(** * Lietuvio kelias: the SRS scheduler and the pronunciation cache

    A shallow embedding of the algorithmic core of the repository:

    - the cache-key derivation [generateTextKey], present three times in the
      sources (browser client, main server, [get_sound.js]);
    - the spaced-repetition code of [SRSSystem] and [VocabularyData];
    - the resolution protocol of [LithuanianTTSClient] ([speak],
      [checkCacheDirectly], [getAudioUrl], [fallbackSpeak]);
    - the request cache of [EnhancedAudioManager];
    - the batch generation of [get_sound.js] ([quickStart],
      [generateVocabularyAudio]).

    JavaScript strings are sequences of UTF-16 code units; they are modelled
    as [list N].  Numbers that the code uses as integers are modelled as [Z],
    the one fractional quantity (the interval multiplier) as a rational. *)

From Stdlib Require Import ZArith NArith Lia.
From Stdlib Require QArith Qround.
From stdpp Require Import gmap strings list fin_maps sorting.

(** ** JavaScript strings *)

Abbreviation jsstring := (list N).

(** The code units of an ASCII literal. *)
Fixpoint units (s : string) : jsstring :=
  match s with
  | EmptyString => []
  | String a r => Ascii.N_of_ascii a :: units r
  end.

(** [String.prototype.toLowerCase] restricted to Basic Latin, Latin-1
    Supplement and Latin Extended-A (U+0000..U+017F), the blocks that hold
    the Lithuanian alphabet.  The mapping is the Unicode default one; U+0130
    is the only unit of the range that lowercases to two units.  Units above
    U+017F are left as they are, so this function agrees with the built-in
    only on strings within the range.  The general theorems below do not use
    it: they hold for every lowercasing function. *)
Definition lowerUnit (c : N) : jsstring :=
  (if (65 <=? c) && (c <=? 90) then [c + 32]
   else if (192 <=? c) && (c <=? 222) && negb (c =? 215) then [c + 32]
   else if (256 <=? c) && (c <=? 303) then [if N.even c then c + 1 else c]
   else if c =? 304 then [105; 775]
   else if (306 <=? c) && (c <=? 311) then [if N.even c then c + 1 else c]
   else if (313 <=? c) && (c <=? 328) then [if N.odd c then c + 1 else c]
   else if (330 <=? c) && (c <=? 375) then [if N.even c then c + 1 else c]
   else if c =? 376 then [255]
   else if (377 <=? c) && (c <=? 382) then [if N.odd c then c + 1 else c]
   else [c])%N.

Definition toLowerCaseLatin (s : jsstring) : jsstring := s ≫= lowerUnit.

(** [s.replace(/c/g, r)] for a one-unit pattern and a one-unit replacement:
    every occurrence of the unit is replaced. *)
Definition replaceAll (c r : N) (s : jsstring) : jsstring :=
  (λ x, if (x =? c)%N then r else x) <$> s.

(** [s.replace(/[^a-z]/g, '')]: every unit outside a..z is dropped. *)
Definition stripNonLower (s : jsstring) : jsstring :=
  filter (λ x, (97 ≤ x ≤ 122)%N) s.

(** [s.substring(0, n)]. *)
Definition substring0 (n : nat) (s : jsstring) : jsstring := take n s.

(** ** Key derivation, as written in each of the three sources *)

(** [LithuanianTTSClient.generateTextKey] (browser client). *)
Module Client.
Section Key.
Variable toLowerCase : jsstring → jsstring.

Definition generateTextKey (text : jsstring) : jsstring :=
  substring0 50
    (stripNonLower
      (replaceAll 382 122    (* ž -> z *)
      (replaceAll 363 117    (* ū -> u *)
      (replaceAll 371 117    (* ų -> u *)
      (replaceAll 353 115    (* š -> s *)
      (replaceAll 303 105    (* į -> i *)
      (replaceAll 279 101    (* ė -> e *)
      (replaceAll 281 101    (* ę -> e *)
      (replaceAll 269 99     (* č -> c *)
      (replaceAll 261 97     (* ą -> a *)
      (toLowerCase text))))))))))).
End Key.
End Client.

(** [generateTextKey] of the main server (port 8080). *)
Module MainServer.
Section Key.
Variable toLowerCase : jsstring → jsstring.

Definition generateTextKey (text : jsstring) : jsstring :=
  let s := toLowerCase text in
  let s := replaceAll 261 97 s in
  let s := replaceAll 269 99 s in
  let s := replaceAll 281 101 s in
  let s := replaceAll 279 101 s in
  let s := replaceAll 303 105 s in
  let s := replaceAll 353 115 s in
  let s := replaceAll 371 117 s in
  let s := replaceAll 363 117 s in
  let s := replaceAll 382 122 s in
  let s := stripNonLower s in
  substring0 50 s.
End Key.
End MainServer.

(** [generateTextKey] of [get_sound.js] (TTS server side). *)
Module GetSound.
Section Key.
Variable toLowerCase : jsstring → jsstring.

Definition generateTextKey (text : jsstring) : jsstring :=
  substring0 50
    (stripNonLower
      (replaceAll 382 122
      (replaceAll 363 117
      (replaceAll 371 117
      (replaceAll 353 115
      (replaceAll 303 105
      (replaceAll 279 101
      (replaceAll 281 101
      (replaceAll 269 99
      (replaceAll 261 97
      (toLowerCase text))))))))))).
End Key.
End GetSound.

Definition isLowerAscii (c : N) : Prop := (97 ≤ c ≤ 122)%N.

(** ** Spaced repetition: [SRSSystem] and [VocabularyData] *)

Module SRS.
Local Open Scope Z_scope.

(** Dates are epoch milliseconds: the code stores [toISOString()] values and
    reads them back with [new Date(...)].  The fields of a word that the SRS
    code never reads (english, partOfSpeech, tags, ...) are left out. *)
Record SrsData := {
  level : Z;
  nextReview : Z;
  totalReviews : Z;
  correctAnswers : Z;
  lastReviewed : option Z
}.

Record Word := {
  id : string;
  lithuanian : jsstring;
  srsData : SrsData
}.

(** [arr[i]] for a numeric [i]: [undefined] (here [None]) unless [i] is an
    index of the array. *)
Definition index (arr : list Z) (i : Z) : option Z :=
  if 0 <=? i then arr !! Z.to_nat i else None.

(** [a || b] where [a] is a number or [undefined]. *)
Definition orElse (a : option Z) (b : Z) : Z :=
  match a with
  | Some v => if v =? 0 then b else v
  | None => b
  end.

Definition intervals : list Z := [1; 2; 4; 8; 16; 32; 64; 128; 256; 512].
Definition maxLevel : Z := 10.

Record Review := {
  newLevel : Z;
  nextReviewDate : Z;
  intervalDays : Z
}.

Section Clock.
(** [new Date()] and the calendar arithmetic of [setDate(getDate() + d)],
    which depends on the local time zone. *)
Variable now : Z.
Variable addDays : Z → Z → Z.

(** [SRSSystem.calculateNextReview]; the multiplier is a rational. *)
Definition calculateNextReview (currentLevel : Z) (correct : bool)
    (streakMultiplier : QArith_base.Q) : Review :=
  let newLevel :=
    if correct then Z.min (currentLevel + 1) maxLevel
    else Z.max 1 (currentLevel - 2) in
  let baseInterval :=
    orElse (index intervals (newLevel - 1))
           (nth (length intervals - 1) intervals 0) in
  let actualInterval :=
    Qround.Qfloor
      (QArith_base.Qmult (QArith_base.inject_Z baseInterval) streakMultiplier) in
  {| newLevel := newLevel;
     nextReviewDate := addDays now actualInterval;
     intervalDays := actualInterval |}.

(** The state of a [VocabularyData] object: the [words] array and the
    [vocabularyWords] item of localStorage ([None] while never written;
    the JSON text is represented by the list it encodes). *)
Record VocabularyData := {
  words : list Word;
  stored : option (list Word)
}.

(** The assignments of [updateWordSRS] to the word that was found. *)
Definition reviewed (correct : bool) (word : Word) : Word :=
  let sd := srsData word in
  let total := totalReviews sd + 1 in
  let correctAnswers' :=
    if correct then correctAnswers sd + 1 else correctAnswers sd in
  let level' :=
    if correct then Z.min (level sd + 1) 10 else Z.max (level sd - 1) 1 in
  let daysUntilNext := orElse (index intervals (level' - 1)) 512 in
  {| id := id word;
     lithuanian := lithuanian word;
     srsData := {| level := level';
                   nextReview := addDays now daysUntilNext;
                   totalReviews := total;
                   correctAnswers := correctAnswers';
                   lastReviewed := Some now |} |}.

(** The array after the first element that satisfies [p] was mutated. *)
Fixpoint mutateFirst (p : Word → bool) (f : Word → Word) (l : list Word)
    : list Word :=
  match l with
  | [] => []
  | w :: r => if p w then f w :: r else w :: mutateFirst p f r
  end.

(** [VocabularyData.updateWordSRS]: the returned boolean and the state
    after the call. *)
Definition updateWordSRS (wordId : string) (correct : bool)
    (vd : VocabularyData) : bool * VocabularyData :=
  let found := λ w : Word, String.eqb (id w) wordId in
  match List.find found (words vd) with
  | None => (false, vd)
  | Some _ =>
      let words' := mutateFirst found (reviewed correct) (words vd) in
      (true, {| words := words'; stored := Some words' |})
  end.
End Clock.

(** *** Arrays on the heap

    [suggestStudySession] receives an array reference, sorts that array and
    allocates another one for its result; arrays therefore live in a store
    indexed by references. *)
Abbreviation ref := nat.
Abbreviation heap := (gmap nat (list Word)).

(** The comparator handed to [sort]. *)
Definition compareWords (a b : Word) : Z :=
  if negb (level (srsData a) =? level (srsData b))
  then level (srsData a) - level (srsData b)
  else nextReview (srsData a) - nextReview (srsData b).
------
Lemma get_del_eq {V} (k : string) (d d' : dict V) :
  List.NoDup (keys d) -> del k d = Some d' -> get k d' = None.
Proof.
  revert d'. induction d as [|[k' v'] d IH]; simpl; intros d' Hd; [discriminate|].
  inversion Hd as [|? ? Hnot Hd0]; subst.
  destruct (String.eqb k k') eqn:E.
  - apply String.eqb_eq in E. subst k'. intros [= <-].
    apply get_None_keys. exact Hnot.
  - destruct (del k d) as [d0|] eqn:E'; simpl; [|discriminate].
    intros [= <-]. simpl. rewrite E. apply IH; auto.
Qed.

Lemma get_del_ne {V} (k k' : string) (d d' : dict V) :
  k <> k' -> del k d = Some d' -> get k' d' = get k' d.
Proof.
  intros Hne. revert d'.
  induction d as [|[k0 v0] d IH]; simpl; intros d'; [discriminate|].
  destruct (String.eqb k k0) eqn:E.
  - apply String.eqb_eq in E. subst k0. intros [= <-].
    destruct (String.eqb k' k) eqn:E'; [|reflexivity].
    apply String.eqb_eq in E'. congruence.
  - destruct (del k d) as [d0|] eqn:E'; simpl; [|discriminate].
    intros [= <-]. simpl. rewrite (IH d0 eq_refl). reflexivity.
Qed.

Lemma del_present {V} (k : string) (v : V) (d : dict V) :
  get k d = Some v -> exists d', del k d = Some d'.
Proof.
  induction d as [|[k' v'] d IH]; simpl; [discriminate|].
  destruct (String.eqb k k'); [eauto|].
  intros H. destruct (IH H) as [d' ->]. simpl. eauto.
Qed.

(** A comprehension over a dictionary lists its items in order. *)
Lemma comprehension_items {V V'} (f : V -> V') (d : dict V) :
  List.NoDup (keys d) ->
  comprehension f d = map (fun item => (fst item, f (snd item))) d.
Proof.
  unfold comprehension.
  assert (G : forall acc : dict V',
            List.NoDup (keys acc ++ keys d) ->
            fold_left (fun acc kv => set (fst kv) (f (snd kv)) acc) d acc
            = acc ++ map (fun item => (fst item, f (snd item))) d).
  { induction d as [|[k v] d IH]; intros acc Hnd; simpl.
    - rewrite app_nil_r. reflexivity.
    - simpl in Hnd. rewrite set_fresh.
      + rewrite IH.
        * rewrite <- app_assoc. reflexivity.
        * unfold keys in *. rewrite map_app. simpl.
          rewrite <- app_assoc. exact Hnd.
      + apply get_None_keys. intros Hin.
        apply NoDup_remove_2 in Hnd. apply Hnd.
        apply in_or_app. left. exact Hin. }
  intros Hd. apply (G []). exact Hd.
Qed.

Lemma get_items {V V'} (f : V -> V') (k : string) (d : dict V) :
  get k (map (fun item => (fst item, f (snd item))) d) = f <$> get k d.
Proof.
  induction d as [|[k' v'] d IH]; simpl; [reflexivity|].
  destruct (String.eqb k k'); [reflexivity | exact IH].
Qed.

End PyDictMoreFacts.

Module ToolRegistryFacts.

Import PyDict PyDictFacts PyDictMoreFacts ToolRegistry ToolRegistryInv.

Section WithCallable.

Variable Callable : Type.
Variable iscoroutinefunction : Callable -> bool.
------
# [Work item]
Which lines in the data above contain "after"? Show each one.

# [Response below]
(** The array after the first element that satisfies [p] was mutated. *)
    after the call. *)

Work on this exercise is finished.